*** Material provided
(** * A shallow embedding of the celo envelope engine (Go package [celo]).

    Byte slices are [list byte]; a Go slice that may be [nil] is an
    [option (list byte)] where [None] is [nil].  An [io.Reader] over an
    in-memory source is the list of bytes still to be read, an [io.Writer]
    is a [sink] that accepts bytes up to an optional capacity, and the
    [crypto/rand] reader is the list of random bytes it can still deliver.
    AES-GCM and argon2 are the parameters of the section [Primitives]. *)

From Stdlib Require Import String Ascii.
From Stdlib Require Import List Arith Lia Bool NArith.
From Stdlib Require Import Init.Byte Strings.Byte.
Import ListNotations.

(** ** errors: the kinds of [errors.Kind] (errors/errors.go) *)

Module errors.

Inductive Kind :=
| Other | Invalid | PhraseIsEmpty | PhraseMismatch | PhraseOther
| Permissions | Create | Open | Exist | NotExist | IsDir | Pattern
| Signature | Metadata | NotReady | BlockSize | Nonce | NonceSize
| Salt | SaltSize | Ciphertext | Cipher | Plaintext | Encode | Decode
| Incompatible | Decrypt | Encrypt | Internal.

End errors.

(** Errors of the Go standard library wrapped by [errors.E]. *)
Inductive io_err := EOF | ErrUnexpectedEOF | ErrShortWrite.

(** A result carrying either a value or the [Kind] of an [*errors.Error]. *)
Inductive result (A : Type) : Type :=
| Ok : A -> result A
| Err : errors.Kind -> result A.
Arguments Ok {A} _.
Arguments Err {A} _.

(** ** Bytes and in-memory I/O *)

Fixpoint bytes_Equal (a b : list byte) : bool :=
  match a, b with
  | [], [] => true
  | x :: a', y :: b' => Byte.eqb x y && bytes_Equal a' b'
  | _, _ => false
  end.

Definition bytes_of (s : option (list byte)) : list byte :=
  match s with Some b => b | None => [] end.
******
■ **Task**
Only the line containing "A -> result A" and the lines after it, up to and including the last line of the data, should appear in the answer, exactly as written.

■ **Finished exercise**
| Ok : A -> result A
| Err : errors.Kind -> result A.
Arguments Ok {A} _.
Arguments Err {A} _.

(** ** Bytes and in-memory I/O *)

Fixpoint bytes_Equal (a b : list byte) : bool :=
  match a, b with
  | [], [] => true
  | x :: a', y :: b' => Byte.eqb x y && bytes_Equal a' b'
  | _, _ => false
  end.

Definition bytes_of (s : option (list byte)) : list byte :=
  match s with Some b => b | None => [] end.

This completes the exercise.